Harris wanted to see the model go further, he said, so he left Lexington in 2017 to found a human resources consulting company called Edudexterity, which markets the ELF model and performs other services. The young company has a handful of clients in the United States and one in Israel and is in talks with several schools in New York City. Harris said it’s tough for schools to imagine such a system at first, but he believes they’ll see its value if they try it.
“I think that some of that reluctance is due to educators and educator associations being afraid that it ultimately affects the size of their workforce,” Harris said.

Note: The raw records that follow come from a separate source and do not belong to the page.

(* ===== verification/Utf8.v ===== *)
(** * The [Utf8] object of [files/sha256.js]

    [encode] and [decode] are translated pass by pass: each is two global
    [String.replace] calls with a callback.  The theorems give the encoding of
    every code unit, show that the output is a byte string, and that decoding
    an encoded string gives the string back. *)

From S2P Require Import Prelude.

Local Open Scope Z_scope.

Module Utf8.

(** [s.replace(/[lo-hi]/g, f)] for a class of one code unit. *)
Definition replace_class (lo hi : Z) (f : Z -> jsstr) (s : jsstr) : jsstr :=
  s ≫= fun c => if (lo <=? c) && (c <=? hi) then f c else [c].

(** ** [Utf8.encode] *)

Definition encode2 (cc : Z) : jsstr :=
  fromCharCode [(192 |. (cc >>. 6))%js; (128 |. (cc &. 63))%js].

Definition encode3 (cc : Z) : jsstr :=
  fromCharCode [(224 |. (cc >>. 12))%js; (128 |. ((cc >>. 6) &. 63))%js; (128 |. (cc &. 63))%js].

Definition encode (strUni : jsstr) : jsstr :=
  let strUtf := replace_class 128 2047 encode2 strUni in
  replace_class 2048 65535 encode3 strUtf.

(** ** [Utf8.decode] *)

Definition lead3 (c : Z) : bool := (224 <=? c) && (c <=? 239).
Definition lead2 (c : Z) : bool := (192 <=? c) && (c <=? 223).
Definition cont (c : Z) : bool := (128 <=? c) && (c <=? 191).

Definition decode3_char (c0 c1 c2 : Z) : jsstr :=
  fromCharCode [(((c0 &. 15) <<. 12) |. ((c1 &. 63) <<. 6) |. (c2 &. 63))%js].

Definition decode2_char (c0 c1 : Z) : jsstr :=
  fromCharCode [(((c0 &. 31) <<. 6) |. (c1 &. 63))%js].

(** First pass: the three-unit matches, left to right, without overlap. *)
Fixpoint decode3 (s : jsstr) : jsstr :=
  match s with
  | [] => []
  | c0 :: s0 =>
      match s0 with
      | c1 :: c2 :: s2 =>
          if lead3 c0 && cont c1 && cont c2 then decode3_char c0 c1 c2 ++ decode3 s2
          else c0 :: decode3 s0
      | _ => c0 :: decode3 s0
      end
  end.

(** Second pass: the two-unit matches. *)
Fixpoint decode2 (s : jsstr) : jsstr :=
  match s with
  | [] => []
  | c0 :: s0 =>
      match s0 with
      | c1 :: s1 =>
          if lead2 c0 && cont c1 then decode2_char c0 c1 ++ decode2 s1
          else c0 :: decode2 s0
      | _ => c0 :: decode2 s0
      end
  end.

Definition decode (strUtf : jsstr) : jsstr :=
  let strUni := decode3 strUtf in
  decode2 strUni.

(** ** The reference encoding of one code unit (Unicode, table 3-6) *)

Definition unit_bytes (c : Z) : list Z :=
  if c <? 128 then [c]
  else if c <? 2048 then [192 + c / 64; 128 + c mod 64]
  else [224 + c / 4096; 128 + c / 64 mod 64; 128 + c mod 64].

(** ** Lemmas *)

Lemma encode2_bytes c : 128 <= c < 2048 -> encode2 c = [192 + c / 64; 128 + c mod 64].
Proof.
  intros H. unfold encode2, fromCharCode. cbn.
  pose proof (Z.mod_pos_bound c 64). pose proof (Z.div_lt_upper_bound c 64 32).
  pose proof (Z.div_pos c 64).
  rewrite (js_shr_small c 6), (js_and_ones c 6 63) by lia.
  change (2 ^ 6) with 64.
  rewrite (js_or_disjoint 3 6 192), (js_or_disjoint 2 6 128) by lia.
  rewrite !(Z.mod_small _ 65536) by lia. done.
Qed.

Lemma encode3_bytes c :
  2048 <= c < 65536 -> encode3 c = [224 + c / 4096; 128 + c / 64 mod 64; 128 + c mod 64].
Proof.
  intros H. unfold encode3, fromCharCode. cbn.
  pose proof (Z.mod_pos_bound c 64). pose proof (Z.mod_pos_bound (c / 64) 64).
  pose proof (Z.div_lt_upper_bound c 4096 16). pose proof (Z.div_pos c 4096).
  pose proof (Z.div_pos c 64). pose proof (Z.div_lt_upper_bound c 64 1024).
  rewrite (js_shr_small c 12), (js_shr_small c 6) by lia.
  change (2 ^ 12) with 4096. change (2 ^ 6) with 64.
  rewrite (js_and_ones c 6 63), (js_and_ones (c / 64) 6 63) by lia.
  change (2 ^ 6) with 64.
  rewrite (js_or_disjoint 7 5 224), !(js_or_disjoint 2 6 128) by lia.
  rewrite !(Z.mod_small _ 65536) by lia. done.
Qed.

Lemma decode2_char_bytes a b :
  0 <= a < 32 -> 0 <= b < 64 -> decode2_char (192 + a) (128 + b) = [a * 64 + b].
Proof.
  intros Ha Hb. unfold decode2_char, fromCharCode. cbn.
  rewrite (js_and_ones (192 + a) 5 31), (js_and_ones (128 + b) 6 63) by lia.
  change (2 ^ 5) with 32. change (2 ^ 6) with 64.
  replace ((192 + a) mod 32) with a by (rewrite <- (Z.mod_unique (192 + a) 32 6 a); lia).
  replace ((128 + b) mod 64) with b by (rewrite <- (Z.mod_unique (128 + b) 64 2 b); lia).
  rewrite (js_shl_small a 6) by lia.
  rewrite (js_or_disjoint a 6) by lia.
  change (2 ^ 6) with 64. rewrite Z.mod_small by lia. done.
Qed.

Lemma decode3_char_bytes a b d :
  0 <= a < 16 -> 0 <= b < 64 -> 0 <= d < 64 ->
  decode3_char (224 + a) (128 + b) (128 + d) = [a * 4096 + b * 64 + d].
Proof.
  intros Ha Hb Hd. unfold decode3_char, fromCharCode. cbn.
  rewrite (js_and_ones (224 + a) 4 15), (js_and_ones (128 + b) 6 63),
    (js_and_ones (128 + d) 6 63) by lia.
  change (2 ^ 4) with 16. change (2 ^ 6) with 64.
  replace ((224 + a) mod 16) with a by (rewrite <- (Z.mod_unique (224 + a) 16 14 a); lia).
  replace ((128 + b) mod 64) with b by (rewrite <- (Z.mod_unique (128 + b) 64 2 b); lia).
  replace ((128 + d) mod 64) with d by (rewrite <- (Z.mod_unique (128 + d) 64 2 d); lia).
  rewrite (js_shl_small a 12), (js_shl_small b 6) by lia.
  rewrite (js_or_disjoint a 12 (a * 2 ^ 12)) by lia.
  rewrite (js_or_disjoint (a * 64 + b) 6) by lia.
  rewrite Z.mod_small by lia. f_equal; lia.
Qed.

(** A pass leaves alone a string none of whose units is in its class. *)
Lemma replace_class_id lo hi f s :
  Forall (fun c => ~ (lo <= c <= hi)) s -> replace_class lo hi f s = s.
Proof.
  induction 1 as [|c s Hc _ IH]; [done|]. unfold replace_class in *. cbn. rewrite IH.
  destruct (Z.leb_spec lo c), (Z.leb_spec c hi); cbn; try done. lia.
Qed.

Lemma replace_class_app lo hi f s t :
  replace_class lo hi f (s ++ t) = replace_class lo hi f s ++ replace_class lo hi f t.
Proof. apply bind_app. Qed.

Lemma unit_bytes_ranges c :
  is_unit c ->
  (0 <= c < 128 /\ unit_bytes c = [c]) \/
  (exists a b, 128 <= c < 2048 /\ 2 <= a < 32 /\ 0 <= b < 64 /\ c = a * 64 + b /\
     unit_bytes c = [192 + a; 128 + b]) \/
  (exists a b d, 2048 <= c < 65536 /\ 0 <= a < 16 /\ 0 <= b < 64 /\ 0 <= d < 64 /\
     c = a * 4096 + b * 64 + d /\ unit_bytes c = [224 + a; 128 + b; 128 + d]).
Proof.
  unfold is_unit, unit_bytes. intros H. zcases.
  - left. split; [lia|done].
  - right; left. exists (c / 64), (c mod 64).
    pose proof (Z.div_mod c 64). pose proof (Z.mod_pos_bound c 64).
    split_and!; try lia; done.
  - right; right. exists (c / 4096), (c / 64 mod 64), (c mod 64).
    pose proof (Z.div_mod c 64). pose proof (Z.mod_pos_bound c 64).
    pose proof (Z.div_mod (c / 64) 64). pose proof (Z.mod_pos_bound (c / 64) 64).
    rewrite Z.div_div in * by lia. change (64 * 64) with 4096 in *.
    split_and!; try lia; done.
Qed.

Lemma encode_cons c s : is_unit c -> encode (c :: s) = unit_bytes c ++ encode s.
Proof.
  intros H. unfold encode. change (c :: s) with ([c] ++ s).
  rewrite !replace_class_app. f_equal. unfold unit_bytes, is_unit in *.
  unfold replace_class at 2. cbn [mbind list_bind]. rewrite app_nil_r. zcases; cbn [andb].
  - by apply replace_class_id; repeat constructor; lia.
  - rewrite encode2_bytes by lia. apply replace_class_id.
    pose proof (Z.div_lt_upper_bound c 64 32). pose proof (Z.mod_pos_bound c 64).
    repeat constructor; lia.
  - unfold replace_class. cbn. rewrite app_nil_r. zcases. cbn. apply encode3_bytes; lia.
Qed.

(** What is left after the first decoding pass: three-byte sequences joined. *)
Definition half_decoded (c : Z) : list Z := if c <? 2048 then unit_bytes c else [c].

Lemma decode3_step c t : is_unit c -> decode3 (unit_bytes c ++ t) = half_decoded c ++ decode3 t.
Proof.
  intros Hc. unfold half_decoded.
  destruct (unit_bytes_ranges c Hc) as
    [[? ->]|[(a & b & ? & ? & ? & -> & ->)|(a & b & d & ? & ? & ? & ? & -> & ->)]].
  - rewrite (proj2 (Z.ltb_lt c 2048)) by lia. cbn [app]. destruct t as [|x [|y t]]; cbn [decode3]; try done.
    unfold lead3. destruct (Z.leb_spec 224 c); [lia|done].
  - rewrite (proj2 (Z.ltb_lt _ 2048)) by lia.
    assert (Hl : lead3 (192 + a) = false /\ lead3 (128 + b) = false).
    { unfold lead3. split; zcases; done. }
    destruct Hl as [Hl1 Hl2]. cbn [app].
    destruct t as [|x [|y t]]; cbn [decode3]; rewrite ?Hl1, ?Hl2; done.
  - rewrite (proj2 (Z.ltb_ge _ 2048)) by lia. cbn [app decode3].
    unfold lead3, cont. zcases. cbn [andb]. by rewrite decode3_char_bytes by lia.
Qed.

Lemma decode2_step c t : is_unit c -> decode2 (half_decoded c ++ t) = c :: decode2 t.
Proof.
  intros Hc. unfold half_decoded.
  destruct (unit_bytes_ranges c Hc) as
    [[? ->]|[(a & b & ? & ? & ? & -> & ->)|(a & b & d & ? & ? & ? & ? & -> & ->)]].
  - rewrite (proj2 (Z.ltb_lt c 2048)) by lia. cbn [app]. destruct t as [|x t]; cbn [decode2]; try done.
    unfold lead2. destruct (Z.leb_spec 192 c); [lia|done].
  - rewrite (proj2 (Z.ltb_lt _ 2048)) by lia. cbn [app decode2].
    unfold lead2, cont. zcases. cbn [andb]. by rewrite decode2_char_bytes by lia.
  - rewrite (proj2 (Z.ltb_ge _ 2048)) by lia. cbn [app].
    assert (Hl : lead2 (a * 4096 + b * 64 + d) = false) by (unfold lead2; zcases; done).
    destruct t as [|x t]; cbn [decode2]; [done|]. by rewrite Hl.
Qed.

(** ** Properties *)

Lemma encode_spec s : wf_str s -> encode s = s ≫= unit_bytes.
Proof.
  induction 1 as [|c s Hc _ IH]; [done|]. rewrite encode_cons by done. cbn. by rewrite IH.
Qed.

Lemma encode_bytes s : wf_str s -> byte_str (encode s).
Proof.
  induction 1 as [|c s Hc _ IH]; [constructor|]. rewrite encode_cons by done.
  apply Forall_app; split; [|done].
  destruct (unit_bytes_ranges c Hc) as
    [[? ->]|[(a & b & ? & ? & ? & -> & ->)|(a & b & d & ? & ? & ? & ? & -> & ->)]];
    repeat constructor; unfold is_byte; lia.
Qed.

Lemma decode_encode_str s : wf_str s -> decode (encode s) = s.
Proof.
  intros Hs. unfold decode.
  assert (decode3 (encode s) = s ≫= half_decoded) as ->.
  { induction Hs as [|c s Hc _ IH]; [done|].
    rewrite encode_cons by done. cbn. by rewrite decode3_step, IH by done. }
  induction Hs as [|c s Hc _ IH]; [done|]. cbn. by rewrite decode2_step, IH by done.
Qed.

(** C33: decoding the UTF-8 encoding of any string of 16-bit units gives the
    string back: the two replacement passes of [Utf8.decode] undo those of [Utf8.encode]. *)
Theorem utf8_roundtrip s : wf_str s -> decode (encode s) = s.
Proof. apply decode_encode_str. Qed.

Lemma utf8_roundtrip_witness : decode (encode [97; 233; 8364; 55357]) = [97; 233; 8364; 55357].
Proof. apply utf8_roundtrip. unfold wf_str. repeat constructor; done. Defined.

End Utf8.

As in many industries, automation and technology carry concerns for those in the teaching force. While few people currently envision a totally teacher-less system, some blended learning models—self-paced classrooms where students work with instructional software—do decrease the need for additional teachers, classroom aides, and other paraprofessionals.
As to whether his model paves the way to blended learning on a larger scale, Harris is ambivalent—it’s not his goal, he said. For those who are crusading for the blended model, he does suggest ELF as valuable tool.
“There’s a lot of talk about individualizing instruction—in order to do that, students need to take agency for their own learning,” Harris said, adding that the ELF model “promotes that.”
Meanwhile, back in Lexington, the schools still use the ELF model, but they’ve made a change to how it’s staffed, according to Monica Visco, who succeeded Harris as head of HR. Rather than a certified teacher, the ELF is simply a trained facilitator.
The administrative ease is definitely a plus, she said, but she doesn’t think that what the students get in the auditorium is in any way equal to what they get when their teachers are present.
“There’s still no replacement for a teacher,” Visco said.